DESCRIPTION OF THE TASK:
Please keep to the lines below from the one with "assert (WD : forallb" through the one with "10000 + (1 # 2))%Q).", and restate them word for word, ends included.

☆ ☆ ☆ ☆ ☆ ☆ ☆

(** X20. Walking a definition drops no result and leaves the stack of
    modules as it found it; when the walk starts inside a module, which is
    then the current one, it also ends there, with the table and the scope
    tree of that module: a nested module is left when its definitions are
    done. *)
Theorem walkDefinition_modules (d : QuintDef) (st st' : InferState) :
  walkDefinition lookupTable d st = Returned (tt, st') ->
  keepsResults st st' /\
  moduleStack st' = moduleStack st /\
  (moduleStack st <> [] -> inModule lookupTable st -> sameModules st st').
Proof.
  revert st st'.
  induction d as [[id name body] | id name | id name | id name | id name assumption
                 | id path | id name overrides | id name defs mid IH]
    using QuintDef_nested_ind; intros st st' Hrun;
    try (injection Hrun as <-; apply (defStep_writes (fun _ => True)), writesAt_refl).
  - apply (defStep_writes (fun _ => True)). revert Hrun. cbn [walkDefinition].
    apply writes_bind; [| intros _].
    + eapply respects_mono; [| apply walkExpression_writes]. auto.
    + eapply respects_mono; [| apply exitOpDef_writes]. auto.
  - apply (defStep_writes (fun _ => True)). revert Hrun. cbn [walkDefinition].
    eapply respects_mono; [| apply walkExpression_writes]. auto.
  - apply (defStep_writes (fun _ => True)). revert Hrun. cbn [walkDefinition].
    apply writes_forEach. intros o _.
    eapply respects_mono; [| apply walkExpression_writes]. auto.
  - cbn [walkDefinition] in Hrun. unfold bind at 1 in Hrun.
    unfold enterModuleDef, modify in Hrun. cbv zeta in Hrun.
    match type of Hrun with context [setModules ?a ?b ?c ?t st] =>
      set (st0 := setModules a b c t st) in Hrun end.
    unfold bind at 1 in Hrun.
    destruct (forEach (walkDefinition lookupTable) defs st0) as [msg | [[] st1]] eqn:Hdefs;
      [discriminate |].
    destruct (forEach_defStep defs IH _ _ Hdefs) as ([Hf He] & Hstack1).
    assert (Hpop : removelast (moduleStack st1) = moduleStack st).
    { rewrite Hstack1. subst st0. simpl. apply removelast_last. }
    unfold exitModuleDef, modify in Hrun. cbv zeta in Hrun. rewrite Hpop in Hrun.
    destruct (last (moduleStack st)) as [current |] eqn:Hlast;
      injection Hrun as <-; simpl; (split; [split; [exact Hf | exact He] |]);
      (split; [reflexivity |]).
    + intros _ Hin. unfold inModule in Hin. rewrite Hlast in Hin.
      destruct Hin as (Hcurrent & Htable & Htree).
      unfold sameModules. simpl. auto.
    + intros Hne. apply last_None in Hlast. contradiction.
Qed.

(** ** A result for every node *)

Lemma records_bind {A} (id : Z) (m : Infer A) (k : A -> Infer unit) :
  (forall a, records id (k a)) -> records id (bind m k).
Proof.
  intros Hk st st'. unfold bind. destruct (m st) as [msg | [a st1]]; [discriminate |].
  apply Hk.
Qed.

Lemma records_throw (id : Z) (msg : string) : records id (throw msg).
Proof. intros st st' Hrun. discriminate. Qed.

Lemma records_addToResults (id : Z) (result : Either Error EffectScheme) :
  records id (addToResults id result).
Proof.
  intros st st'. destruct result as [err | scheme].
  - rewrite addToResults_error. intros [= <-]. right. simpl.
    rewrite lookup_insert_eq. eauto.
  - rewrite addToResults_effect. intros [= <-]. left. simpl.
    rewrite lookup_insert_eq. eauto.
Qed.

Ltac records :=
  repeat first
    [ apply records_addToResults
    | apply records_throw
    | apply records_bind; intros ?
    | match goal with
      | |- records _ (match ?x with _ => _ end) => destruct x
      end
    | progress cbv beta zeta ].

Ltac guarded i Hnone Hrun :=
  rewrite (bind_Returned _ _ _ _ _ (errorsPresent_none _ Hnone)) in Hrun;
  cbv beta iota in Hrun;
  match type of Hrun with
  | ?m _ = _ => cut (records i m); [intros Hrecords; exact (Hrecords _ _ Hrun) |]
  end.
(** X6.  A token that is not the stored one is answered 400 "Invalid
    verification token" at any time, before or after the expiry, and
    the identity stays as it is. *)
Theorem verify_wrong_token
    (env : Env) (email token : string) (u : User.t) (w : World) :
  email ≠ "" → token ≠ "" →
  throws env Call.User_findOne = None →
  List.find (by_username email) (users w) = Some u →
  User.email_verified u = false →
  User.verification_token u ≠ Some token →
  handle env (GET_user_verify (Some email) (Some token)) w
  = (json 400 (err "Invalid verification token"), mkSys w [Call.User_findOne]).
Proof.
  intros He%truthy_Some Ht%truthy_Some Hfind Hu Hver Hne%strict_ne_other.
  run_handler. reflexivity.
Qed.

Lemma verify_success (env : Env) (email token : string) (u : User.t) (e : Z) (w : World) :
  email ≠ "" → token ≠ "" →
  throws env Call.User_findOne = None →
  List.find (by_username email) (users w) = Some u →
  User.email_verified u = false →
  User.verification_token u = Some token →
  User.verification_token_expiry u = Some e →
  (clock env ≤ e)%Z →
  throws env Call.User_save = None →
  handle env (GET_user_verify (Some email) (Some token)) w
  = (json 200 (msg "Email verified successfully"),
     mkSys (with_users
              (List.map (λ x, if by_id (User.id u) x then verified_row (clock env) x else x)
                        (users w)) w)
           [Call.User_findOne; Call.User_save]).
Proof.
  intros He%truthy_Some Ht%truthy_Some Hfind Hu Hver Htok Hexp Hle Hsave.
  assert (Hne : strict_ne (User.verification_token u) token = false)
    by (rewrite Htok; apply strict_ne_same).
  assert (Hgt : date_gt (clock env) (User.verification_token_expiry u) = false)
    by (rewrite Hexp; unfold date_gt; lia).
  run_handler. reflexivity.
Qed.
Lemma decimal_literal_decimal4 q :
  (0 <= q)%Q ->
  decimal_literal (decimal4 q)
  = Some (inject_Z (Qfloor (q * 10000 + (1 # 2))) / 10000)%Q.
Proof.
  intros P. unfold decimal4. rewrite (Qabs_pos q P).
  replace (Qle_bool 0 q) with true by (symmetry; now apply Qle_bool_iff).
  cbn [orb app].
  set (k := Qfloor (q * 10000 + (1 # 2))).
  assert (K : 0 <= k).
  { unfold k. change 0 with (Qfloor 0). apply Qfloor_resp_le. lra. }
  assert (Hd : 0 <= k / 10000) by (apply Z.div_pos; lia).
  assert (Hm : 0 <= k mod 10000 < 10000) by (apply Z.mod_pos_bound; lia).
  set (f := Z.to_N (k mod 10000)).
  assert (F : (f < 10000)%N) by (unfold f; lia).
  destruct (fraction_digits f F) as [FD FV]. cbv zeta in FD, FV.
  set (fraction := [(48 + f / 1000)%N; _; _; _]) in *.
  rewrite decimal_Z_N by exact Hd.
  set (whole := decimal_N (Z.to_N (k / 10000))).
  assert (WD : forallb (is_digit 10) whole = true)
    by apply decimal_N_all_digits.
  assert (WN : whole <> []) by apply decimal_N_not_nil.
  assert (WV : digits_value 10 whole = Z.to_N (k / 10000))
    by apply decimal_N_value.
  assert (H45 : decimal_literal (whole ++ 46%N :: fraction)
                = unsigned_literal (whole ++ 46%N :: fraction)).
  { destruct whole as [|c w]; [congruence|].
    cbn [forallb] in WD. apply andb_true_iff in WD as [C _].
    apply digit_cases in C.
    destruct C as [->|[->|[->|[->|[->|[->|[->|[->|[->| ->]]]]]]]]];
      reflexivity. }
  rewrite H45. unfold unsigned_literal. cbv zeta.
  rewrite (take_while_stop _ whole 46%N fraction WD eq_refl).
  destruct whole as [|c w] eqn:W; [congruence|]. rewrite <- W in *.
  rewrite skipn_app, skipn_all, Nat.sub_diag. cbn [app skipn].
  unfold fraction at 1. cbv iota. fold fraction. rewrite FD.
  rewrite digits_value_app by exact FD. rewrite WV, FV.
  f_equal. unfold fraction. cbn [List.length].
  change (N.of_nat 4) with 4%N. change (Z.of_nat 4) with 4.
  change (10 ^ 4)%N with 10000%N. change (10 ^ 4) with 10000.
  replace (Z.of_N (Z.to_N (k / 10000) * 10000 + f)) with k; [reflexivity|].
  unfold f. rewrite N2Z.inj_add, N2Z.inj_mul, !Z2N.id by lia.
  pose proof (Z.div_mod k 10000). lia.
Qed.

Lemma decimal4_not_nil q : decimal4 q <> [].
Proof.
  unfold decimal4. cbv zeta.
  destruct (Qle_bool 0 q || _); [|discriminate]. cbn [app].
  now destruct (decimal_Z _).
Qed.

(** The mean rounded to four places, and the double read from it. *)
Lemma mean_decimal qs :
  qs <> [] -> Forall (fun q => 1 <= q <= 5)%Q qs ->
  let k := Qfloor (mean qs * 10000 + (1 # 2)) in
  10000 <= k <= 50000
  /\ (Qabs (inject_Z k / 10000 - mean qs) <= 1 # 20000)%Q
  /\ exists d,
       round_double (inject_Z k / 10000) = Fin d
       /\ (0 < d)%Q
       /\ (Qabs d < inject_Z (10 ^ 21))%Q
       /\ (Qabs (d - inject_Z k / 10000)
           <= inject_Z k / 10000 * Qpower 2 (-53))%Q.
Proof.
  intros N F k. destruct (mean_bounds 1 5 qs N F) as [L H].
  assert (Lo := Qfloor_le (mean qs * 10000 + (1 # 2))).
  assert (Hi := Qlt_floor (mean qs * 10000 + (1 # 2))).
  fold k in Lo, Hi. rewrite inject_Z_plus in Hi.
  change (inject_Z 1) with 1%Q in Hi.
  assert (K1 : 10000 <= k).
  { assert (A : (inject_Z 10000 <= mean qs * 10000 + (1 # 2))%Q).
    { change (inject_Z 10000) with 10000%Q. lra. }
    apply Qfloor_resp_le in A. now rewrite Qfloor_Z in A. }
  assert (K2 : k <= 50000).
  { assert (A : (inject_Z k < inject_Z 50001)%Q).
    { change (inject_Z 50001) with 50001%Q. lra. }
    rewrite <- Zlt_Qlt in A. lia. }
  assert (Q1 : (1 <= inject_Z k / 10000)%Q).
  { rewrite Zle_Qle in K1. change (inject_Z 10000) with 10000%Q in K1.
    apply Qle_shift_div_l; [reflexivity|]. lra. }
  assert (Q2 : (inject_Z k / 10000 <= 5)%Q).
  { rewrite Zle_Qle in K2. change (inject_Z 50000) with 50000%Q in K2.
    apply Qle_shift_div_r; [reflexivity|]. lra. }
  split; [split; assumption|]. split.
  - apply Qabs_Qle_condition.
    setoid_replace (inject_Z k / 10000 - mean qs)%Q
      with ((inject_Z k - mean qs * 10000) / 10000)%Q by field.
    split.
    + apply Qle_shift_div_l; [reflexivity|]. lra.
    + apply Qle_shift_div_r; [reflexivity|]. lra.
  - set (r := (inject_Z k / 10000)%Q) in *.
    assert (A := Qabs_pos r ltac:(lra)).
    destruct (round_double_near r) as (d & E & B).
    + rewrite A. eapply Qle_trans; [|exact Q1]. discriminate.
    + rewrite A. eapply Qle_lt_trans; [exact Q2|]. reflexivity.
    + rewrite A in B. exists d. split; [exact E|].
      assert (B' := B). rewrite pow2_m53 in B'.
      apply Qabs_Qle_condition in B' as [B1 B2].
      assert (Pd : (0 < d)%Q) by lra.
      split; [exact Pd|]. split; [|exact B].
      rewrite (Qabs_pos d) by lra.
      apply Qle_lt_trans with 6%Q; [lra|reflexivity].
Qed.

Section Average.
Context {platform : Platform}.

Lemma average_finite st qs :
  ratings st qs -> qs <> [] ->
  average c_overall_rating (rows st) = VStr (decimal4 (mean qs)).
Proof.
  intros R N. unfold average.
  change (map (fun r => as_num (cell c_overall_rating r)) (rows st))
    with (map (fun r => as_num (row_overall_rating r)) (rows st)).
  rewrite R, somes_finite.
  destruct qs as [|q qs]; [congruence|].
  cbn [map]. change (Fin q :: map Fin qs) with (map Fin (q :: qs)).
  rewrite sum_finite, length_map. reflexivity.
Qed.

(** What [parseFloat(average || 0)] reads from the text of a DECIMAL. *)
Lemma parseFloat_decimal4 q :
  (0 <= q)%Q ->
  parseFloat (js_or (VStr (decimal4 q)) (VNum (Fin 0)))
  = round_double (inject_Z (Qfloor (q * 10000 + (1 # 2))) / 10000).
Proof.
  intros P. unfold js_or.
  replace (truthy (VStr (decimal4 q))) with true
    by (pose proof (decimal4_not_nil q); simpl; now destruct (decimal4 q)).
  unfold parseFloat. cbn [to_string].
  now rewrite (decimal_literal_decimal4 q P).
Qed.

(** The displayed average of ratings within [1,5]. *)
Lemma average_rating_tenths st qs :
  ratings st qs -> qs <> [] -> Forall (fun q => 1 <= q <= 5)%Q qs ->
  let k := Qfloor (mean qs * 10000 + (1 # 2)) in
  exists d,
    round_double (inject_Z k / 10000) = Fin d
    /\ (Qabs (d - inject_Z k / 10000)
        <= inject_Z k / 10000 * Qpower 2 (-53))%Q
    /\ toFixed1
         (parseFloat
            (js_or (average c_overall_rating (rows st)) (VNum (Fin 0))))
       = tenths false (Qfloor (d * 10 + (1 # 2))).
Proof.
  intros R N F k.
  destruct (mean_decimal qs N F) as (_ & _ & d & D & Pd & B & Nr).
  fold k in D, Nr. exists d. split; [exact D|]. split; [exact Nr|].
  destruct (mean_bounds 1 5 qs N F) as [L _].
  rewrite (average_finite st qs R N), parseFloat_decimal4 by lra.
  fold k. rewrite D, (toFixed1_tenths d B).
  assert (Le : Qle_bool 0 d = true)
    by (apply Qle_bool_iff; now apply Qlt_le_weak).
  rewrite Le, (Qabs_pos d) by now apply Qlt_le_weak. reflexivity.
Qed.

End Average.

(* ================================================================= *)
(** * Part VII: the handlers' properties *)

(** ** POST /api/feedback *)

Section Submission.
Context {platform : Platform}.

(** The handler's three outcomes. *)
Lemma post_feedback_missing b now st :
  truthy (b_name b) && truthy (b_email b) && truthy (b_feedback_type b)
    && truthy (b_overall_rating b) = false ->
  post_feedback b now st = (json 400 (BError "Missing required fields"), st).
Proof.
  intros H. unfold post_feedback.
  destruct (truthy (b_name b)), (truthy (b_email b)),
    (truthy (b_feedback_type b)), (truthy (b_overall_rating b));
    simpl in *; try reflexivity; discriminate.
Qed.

☆ ☆ ☆ ☆ ☆ ☆ ☆

RESULT OF THIS TASK:
  assert (WD : forallb (is_digit 10) whole = true)
    by apply decimal_N_all_digits.
  assert (WN : whole <> []) by apply decimal_N_not_nil.
  assert (WV : digits_value 10 whole = Z.to_N (k / 10000))
    by apply decimal_N_value.
  assert (H45 : decimal_literal (whole ++ 46%N :: fraction)
                = unsigned_literal (whole ++ 46%N :: fraction)).
  { destruct whole as [|c w]; [congruence|].
    cbn [forallb] in WD. apply andb_true_iff in WD as [C _].
    apply digit_cases in C.
    destruct C as [->|[->|[->|[->|[->|[->|[->|[->|[->| ->]]]]]]]]];
      reflexivity. }
  rewrite H45. unfold unsigned_literal. cbv zeta.
  rewrite (take_while_stop _ whole 46%N fraction WD eq_refl).
  destruct whole as [|c w] eqn:W; [congruence|]. rewrite <- W in *.
  rewrite skipn_app, skipn_all, Nat.sub_diag. cbn [app skipn].
  unfold fraction at 1. cbv iota. fold fraction. rewrite FD.
  rewrite digits_value_app by exact FD. rewrite WV, FV.
  f_equal. unfold fraction. cbn [List.length].
  change (N.of_nat 4) with 4%N. change (Z.of_nat 4) with 4.
  change (10 ^ 4)%N with 10000%N. change (10 ^ 4) with 10000.
  replace (Z.of_N (Z.to_N (k / 10000) * 10000 + f)) with k; [reflexivity|].
  unfold f. rewrite N2Z.inj_add, N2Z.inj_mul, !Z2N.id by lia.
  pose proof (Z.div_mod k 10000). lia.
Qed.

Lemma decimal4_not_nil q : decimal4 q <> [].
Proof.
  unfold decimal4. cbv zeta.
  destruct (Qle_bool 0 q || _); [|discriminate]. cbn [app].
  now destruct (decimal_Z _).
Qed.

(** The mean rounded to four places, and the double read from it. *)
Lemma mean_decimal qs :
  qs <> [] -> Forall (fun q => 1 <= q <= 5)%Q qs ->
  let k := Qfloor (mean qs * 10000 + (1 # 2)) in
  10000 <= k <= 50000
  /\ (Qabs (inject_Z k / 10000 - mean qs) <= 1 # 20000)%Q
  /\ exists d,
       round_double (inject_Z k / 10000) = Fin d
       /\ (0 < d)%Q
       /\ (Qabs d < inject_Z (10 ^ 21))%Q
       /\ (Qabs (d - inject_Z k / 10000)
           <= inject_Z k / 10000 * Qpower 2 (-53))%Q.
Proof.
  intros N F k. destruct (mean_bounds 1 5 qs N F) as [L H].
  assert (Lo := Qfloor_le (mean qs * 10000 + (1 # 2))).
  assert (Hi := Qlt_floor (mean qs * 10000 + (1 # 2))).
  fold k in Lo, Hi. rewrite inject_Z_plus in Hi.
  change (inject_Z 1) with 1%Q in Hi.
  assert (K1 : 10000 <= k).
  { assert (A : (inject_Z 10000 <= mean qs * 10000 + (1 # 2))%Q).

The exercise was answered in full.